"Behemoth": Film Screening and Discussion with Director ZHAO Liang

Date: 

Monday, April 24, 2017, 7:00pm to 9:00pm

Location: 

The Brattle Theater, 40 Brattle St., Cambridge, MA

Behemoth is co-presented by The DocYardCrows & Sparrows; the Harvard-China Project, Harvard Paulson School of Engineering and Applied Sciences; and the Environment in Asia Series, Fairbank Center for Chinese Studies. 

Director ZHAO Liang will attend via Skype for discussion with Gen Carmel of Crows & Sparrows and the LEF Foundation. The discussion will be interpreted by Canaan Morse, a translator, poet and Ph.D. candidate in Chinese Literature at Harvard. 

Free admission to holders of a current Harvard ID, sponsored by the Harvard-China Project under a grant from the Harvard Global Institute.

behemoth_1b

World Premiere at the 2015 Venice International Film Festival

About the Film:

Beginning with a mining explosion in Mongolia and ending in a ghost city west of Beijing, political documentarian Zhao Liang’s visionary new film Behemoth details, in one breath taking sequence after another, the social and environmental devastation behind an economic miracle that may yet prove illusory.
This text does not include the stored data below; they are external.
(* ===== verification/Limits.v ===== *)
(** * What the code does not promise

    Closed computations, on the reference instances, of behaviours the
    theorems exclude by a hypothesis: an index created while a document is
    inserted, partition names shared by a collection and an index, a [$set] of
    the identifier, and answers of compound indexes and of the bitmap
    accelerator that differ from the scan's. The module [ToolLimits] has
    inputs on which the jail, the atomic writer and [file_read] do what their
    comments say they do not, each run on a concrete tree. *)

From S2P Require Import Prelude Bytes F64 Json Errors Externals Filter Secondary Backend Index Storage Document Consistency Refinement History Concurrency Guarantees Cursor Parser Sort Page Planner Executor Execution Plans Queries Answers Bitmap Bitmaps Accelerated Rebuild.
Import Ref RefStorage RefBackend RefPayload Demo QueryDemo.

(** [create_index] scans the collection, then commits and registers, and holds
    no document lock: a document inserted in between is in no index entry. *)
Definition after_race : Storage :=
  match prepare_index None "c" "j" ["k"] s1 with
  | (Ok (p, entries), s) =>
      let s := (insert_document "t5" "u5" "c" (VObject [("_id", VString "z"); ("k", VBool true)]) s).2 in
      (publish_index (IndexDef_new "j" "c" ["k"] "t6") p entries s).2
  | (Err _, s) => s
  end.
Lemma index_misses_concurrent_insert :
  lookup_eq None (index_manager after_race) (eng after_race) "c" "k" (VBool true) = Ok (Some []) /\
  ((fun doc => get doc "k") <$> (get_document "c" "z" after_race).1) = Ok (Some (VBool true)).
Proof. split; vm_compute; reflexivity. Qed.

(** A collection name may hold ['#']: the documents of one collection and an
    index of another then share a partition. *)
Lemma partition_names_collide : docs_name "a#idx" = index_name "a" "docs".
Proof. reflexivity. Qed.

(** A [$set] of [_id] changes the field and not the key. *)
Lemma set_overwrites_id : exists doc,
  apply_set [("_id", VString "other")] "t7" (Demo.stored "a" "t1" 7) = doc /\ get doc "_id" = Some (VString "other").
Proof. eexists. split; [reflexivity|]. vm_compute. reflexivity. Qed.

(** ** Queries over compound indexes *)

(** The identifiers a query answers, without and with a compound index. *)
Definition doc_tnk (id : string) (fields : list (string * Value)) : request :=
  RInsert "t1" "u" "c" (VObject (("_id", VString id) :: fields)).
Definition num (n : Z) : Value := VNumber (PosInt n).
Definition answer (rs : list request) (q : ParsedQuery) : list (option Value) :=
  match (execute_query None order "c" q (run None rs fresh).2).1 with
  | Ok r => (fun doc => get doc "_id") <$> r_docs r
  | Err _ => []
  end.
Definition filtered (f : FilterNode) (sort : list SortField) : ParsedQuery :=
  {| q_filter := Some f; q_sort := sort; q_limit := 10; q_offset := 0; q_fields := None; q_count_only := false; q_cursor := None |}.
Definition base : list request :=
  [RCreateCollection "t0" "c"; doc_tnk "a" [("t", VString "x"); ("n", num 7); ("k", num 1)]; doc_tnk "b" [("t", VString "x"); ("k", num 1)]].
Definition tnk (fields : list string) : list request := base ++ [RCreateIndex "t2" "c" "i" fields].

(** A document without the sort field is in the answer, until an index holds
    the filter's field and the sort field. *)
Lemma sorted_walk_omits_missing :
  answer base (filtered (Comparison "t" Eq_ (VString "x")) [by_n]) = [Some (VString "a"); Some (VString "b")] /\
  answer (tnk ["t"; "n"]) (filtered (Comparison "t" Eq_ (VString "x")) [by_n]) = [Some (VString "a")].
Proof. split; vm_compute; reflexivity. Qed.
(** So does a compound equality on the first fields of an index. *)
Definition both : FilterNode := And [Comparison "t" Eq_ (VString "x"); Comparison "k" Eq_ (num 1)].
Lemma compound_eq_omits_missing :
  answer base (filtered both []) = [Some (VString "a"); Some (VString "b")] /\
  answer (tnk ["t"; "k"; "n"]) (filtered both []) = [Some (VString "a")].
Proof. split; vm_compute; reflexivity. Qed.
(** A strict bound on a field before the last one of an index lets equal
    values in. *)
Definition above : FilterNode := And [Comparison "t" Eq_ (VString "x"); Comparison "n" Gt_ (num 7)].
Lemma compound_range_admits_equal :
  answer base (filtered above []) = [] /\ answer (tnk ["t"; "n"; "k"]) (filtered above []) = [Some (VString "a")].
Proof. split; vm_compute; reflexivity. Qed.
Definition at_most : FilterNode := And [Comparison "t" Eq_ (VString "x"); Comparison "n" Lte (num 7)].
Lemma compound_range_drops_equal :
  answer base (filtered at_most []) = [Some (VString "a")] /\ answer (tnk ["t"; "n"; "k"]) (filtered at_most []) = [].
Proof. split; vm_compute; reflexivity. Qed.
(** Two equalities on one field: a compound index honours only the first. *)
Definition contradiction : FilterNode :=
  And [Comparison "t" Eq_ (VString "x"); Comparison "t" Eq_ (VString "y"); Comparison "n" Eq_ (num 7)].
Lemma compound_eq_forgets_duplicates :
  answer base (filtered contradiction []) = [] /\ answer (tnk ["t"; "n"]) (filtered contradiction []) = [Some (VString "a")].
Proof. split; vm_compute; reflexivity. Qed.

(** ** The bitmap accelerator outside its conditions *)

Module AcceleratorLimits.
Import RefRoaring BitmapDemo.
(** What a scan of a collection for a value of [t] finds, and what it leaves
    to the residual filter. *)
Definition scanned (config : AcceleratorConfig) (ws : list write) (c : string) (v : Value) : option (list string * bool) :=
  let a := (run_writes ws ∅ (with_ready (Accelerator_new config) true)).2 in
  '(b, r) ← accelerator_scan a c (Comparison "t" Eq_ v);
  Some (Bitmap.resolve_window (positions a) b 0 usize_max, match r with Some _ => true | None => false end).

(** Positions are kept by identifier alone: a delete in one collection hides
    the document of the same identifier in another. *)
Lemma shared_identifier_hidden :
  scanned cfg [WInsert "c" "a" (tagged "x"); WInsert "e" "a" (tagged "x"); WDelete "e" "a"] "c" (VString "x") = Some (["a"], false) /\
  scanned cfg [WInsert "e" "a" (tagged "x"); WInsert "c" "a" (tagged "x"); WDelete "e" "a"] "c" (VString "x") = Some ([], false).
Proof. split; vm_compute; reflexivity. Qed.
(** A value that comes when the column is full has no bit, and its documents
    are in no answer. *)
Definition narrow : AcceleratorConfig := {| bitmap_fields := ["t"]; max_cardinality := 1; max_memory_bytes := 1048576 |}.
Lemma full_column_hides :
  scanned narrow [WInsert "c" "a" (tagged "x"); WInsert "c" "b" (tagged "y")] "c" (VString "y") = Some ([], false).
Proof. vm_compute. reflexivity. Qed.
(** Numbers are told apart by how they are written. *)
Definition counted (v : Value) : Value := VObject [("t", v)].
Definition one : Value := VNumber (PosInt 1).
Definition one_float : Value := VNumber (Float f64_one).
Lemma spelling_hides :
  matches (Comparison "t" Eq_ one_float) (counted one) = true /\
  scanned cfg [WInsert "c" "a" (counted one)] "c" one_float = Some ([], false).
Proof. split; vm_compute; reflexivity. Qed.
End AcceleratorLimits.

Module RebuildLimits.
Import RefRoaring BitmapDemo RebuildDemo.
Definition found (a : Accelerator) : option (list string * Z) :=
  '(b, _) ← accelerator_scan a "c" f; Some (Bitmap.resolve_window (positions a) b 0 usize_max, rb_len b).
(** [create_collection] sets [ready] whenever there are columns: in the middle
    of a rebuild it serves what the scans have not seen yet as absent. *)
Lemma early_ready_hides : found (with_ready (acc s0) true) = Some ([], 0).
Proof. vm_compute. reflexivity. Qed.
(** The collections are listed before the maps are cleared: one that is made
    and filled in between is not scanned, and its hooks are cleared away. *)
Lemma unlisted_collection_hides : found (finish_rebuild (acc (start_system before a0 ["e"]))) = Some ([], 0).
Proof. vm_compute. reflexivity. Qed.
(** A hook that found no rebuild under way but inserts after its start takes a
    second position for the document: the bitmap counts it twice. *)
Definition late_hook : Accelerator :=
  finish_rebuild (rebuild_batch (insert_live (start_rebuild a0) "c" "a" (row "a" "x")) "c" before_c).
Lemma late_hook_counts_twice : found late_hook = Some (["a"; "a"], 2).
Proof. vm_compute. reflexivity. Qed.
End RebuildLimits.

(** ** The file tools *)

From S2P Require Import Prelude Bytes Sse Text Paths Jail Atomic Patch Escapes FileTools ReadWindow.

Module ToolLimits.
(** A link to a file outside, named with a slash at its end: its ancestor is
    taken to be the workspace, and the append goes through the link. *)
Definition linked : fs_t := list_to_map
  [([], EDir); (["w"], EDir); (["w"; "out"], ELink "/etc/p"); (["etc"], EDir); (["etc"; "p"], EFile [1])].
Lemma slash_escapes_the_jail :
  jailed_write_path linked "/w" "out" = Err (LeavesRoot ["etc"; "p"]) /\
  jailed_write_path linked "/w" "out/" = Ok (abs_path ["w"; "out"]) /\
  (file_append_in sample_env linked "/w" "out/" [2]).2 !! ["etc"; "p"] = Some (EFile [1; 2]).
Proof. split_and!; vm_compute; reflexivity. Qed.
(** And a dangling one is written through. *)
Definition dangling : fs_t := list_to_map [([], EDir); (["w"], EDir); (["w"; "out"], ELink "/etc/new"); (["etc"], EDir)].
Lemma slash_creates_outside :
  (exists p, jailed_write_path dangling "/w" "out" = Err (DanglingLink p)) /\
  (file_append_in sample_env dangling "/w" "out/" [2]).2 !! ["etc"; "new"] = Some (EFile [2]).
Proof. split; [eexists|]; vm_compute; reflexivity. Qed.

(** The fence names [.config/git] by prefix: [.config] itself may be moved in
    or removed. *)
Definition staged_config : fs_t := list_to_map
  [([], EDir); (["w"], EDir); (["w"; "g"], EDir); (["w"; "g"; "git"], EDir); (["w"; "g"; "git"; "attributes"], EFile [1])].
Lemma config_is_moved_in :
  (file_write_in sample_env staged_config "/w" ".config/git/attributes" [1]).1 = Err (Jailed InGitConfig) /\
  (file_move_in staged_config "/w" "g" ".config").2 !! ["w"; ".config"; "git"; "attributes"] = Some (EFile [1]).
Proof. split; vm_compute; reflexivity. Qed.
Definition with_config : fs_t := (file_move_in staged_config "/w" "g" ".config").2.
Lemma config_is_removed :
  (dir_delete_in with_config "/w" ".config/git" true).1 = Err (Jailed InGitConfig) /\
  (dir_delete_in with_config "/w" ".config" true).2 !! ["w"; ".config"; "git"; "attributes"] = None.
Proof. split; vm_compute; reflexivity. Qed.

(** A link under the name the temporary file will have is followed, and then
    renamed over the target. *)
Definition planted : fs_t := list_to_map
  [([], EDir); (["w"], EDir); (["w"; "a"], EFile [1]); (["w"; temp_name "a" TMP_TAG "1" "7"], ELink "/etc/p"); (["etc"], EDir); (["etc"; "p"], EFile [1])].
Lemma planted_temp_is_followed :
  (file_write_in sample_env planted "/w" "a" [2; 3]).1 = Ok Done /\
  (file_write_in sample_env planted "/w" "a" [2; 3]).2 !! ["etc"; "p"] = Some (EFile [2; 3]) /\
  (file_write_in sample_env planted "/w" "a" [2; 3]).2 !! ["w"; "a"] = Some (ELink "/etc/p").
Proof. split_and!; vm_compute; reflexivity. Qed.

(** An empty path is the workspace: its temporary file is made beside it. *)
Lemma root_write_stages_outside :
  (file_write_in sample_env sample "/w" "" [5]).1 = Err (NotWritten RenameFailed) /\
  ((write_atomic_create no_faults "1" "7" sample (abs_path ["w"]) [5]).2 !! 1%nat ≫= fun g => g !! [temp_name "w" TMP_TAG "1" "7"]) = Some (EFile [5]).
Proof. split; vm_compute; reflexivity. Qed.

(** An empty file read from an offset takes a larger number from a smaller. *)
Lemma empty_file_underflows : read_slice [] 1 10 = Overflowed.
Proof. vm_compute. reflexivity. Qed.
(** Windows of fewer than four bytes cut characters. *)
Lemma small_windows_cut : read_on 3 [226; 130; 172] 0 1 = Some (replacement ++ replacement ++ replacement) /\ lossy [226; 130; 172] = [226; 130; 172].
Proof. split; vm_compute; reflexivity. Qed.
End ToolLimits.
Drawing inspiration from The Divine Comedy, Zhao offers intoxicating and terrifying images of the ravages wrought by his country’s coal and iron industries on both the land and its people. Beautiful grasslands covered in soot and dust. Mountains shredded in half. Herdsmen and their families forced to leave their lands, to escape poisonous air. Miners descending deeper into pitch black mine shafts. Scorching ironworks that resemble hellish infernos. And in hospitals, ill-equipped to handle the deluge, workers suffering critical illnesses.

Building upon his previous acclaimed exposés (2009’s Petition, 2007’s Crime and Punishment), Zhao combines muck-racking journalistic techniques with stunning visuals to capture an unfolding nightmare. It’s a film replete with haunting imagery. But none more so than Zhao’s tour through a barren metropolis, a gleaming, newly constructed city, intended as a workers’ paradise, that now stands empty, desolate of life; waiting, perhaps, for that economic miracle.

“The dehumanising impact of coal mining is laid bare in a Chinese documentary whose stunning images speak louder than words.” – The Guardian

“An impressively self-shot poetic exercise in controlled righteous outrage, emphasizing the contrasts between rapidly dwindling green pastures and dead landscapes disemboweled by toxic mining.” – Variety

 

About the Filmmaker:

With his unique vision and acute reflections on social issues and conditions, Zhao has been extending the frontiers of documentary filmmaking in China today. His award-winning Crime and Punishment (Best Film – Festival des 3 Continents – Nantes, France; also screened in Locarno) was an eye-opening exploration of military law enforcement in China. His Petition (aka The Court of the Complaints) followed a group of disgruntled citizens from 1996 to 2008, and was screened at the Cannes Film Festival (Special Screenings). The film has won several awards at festivals, including Hong Kong, DocLisboa, Hawaii, DocNZ Auckland and Tiburon. His documentary Together revealed the situation of HIV and AIDS in China, and was screened at the Berlinale Panorama.

Born in Northeastern China (Dandong, Liaoning Province), Zhao Liang graduated from Luxun Academy of Fine Arts in 1992. Based in Beijing since 1993, Zhao has been working as an independent documentary filmmaker as well as a multimedia artist in photography and video art. His works have been exhibited in the International Center of Photography (New York), Walker Art Center (Minneapolis), Haus der Kulturen der Welt (Berlin), Museo Reina So a (Madrid) and numerous other art galleries and museums around the world.

 

Short Film Program:

Prior to this feature screening, The DocYard will present a short film directed by local filmmaker Eric Gulliver for American Experience. PBS’s flagship history series American Experience examines the infamous publication The Turner Diaries; a dangerous book with a unique legacy of directly inspiring acts of terror and violence since its publication in the late 70s.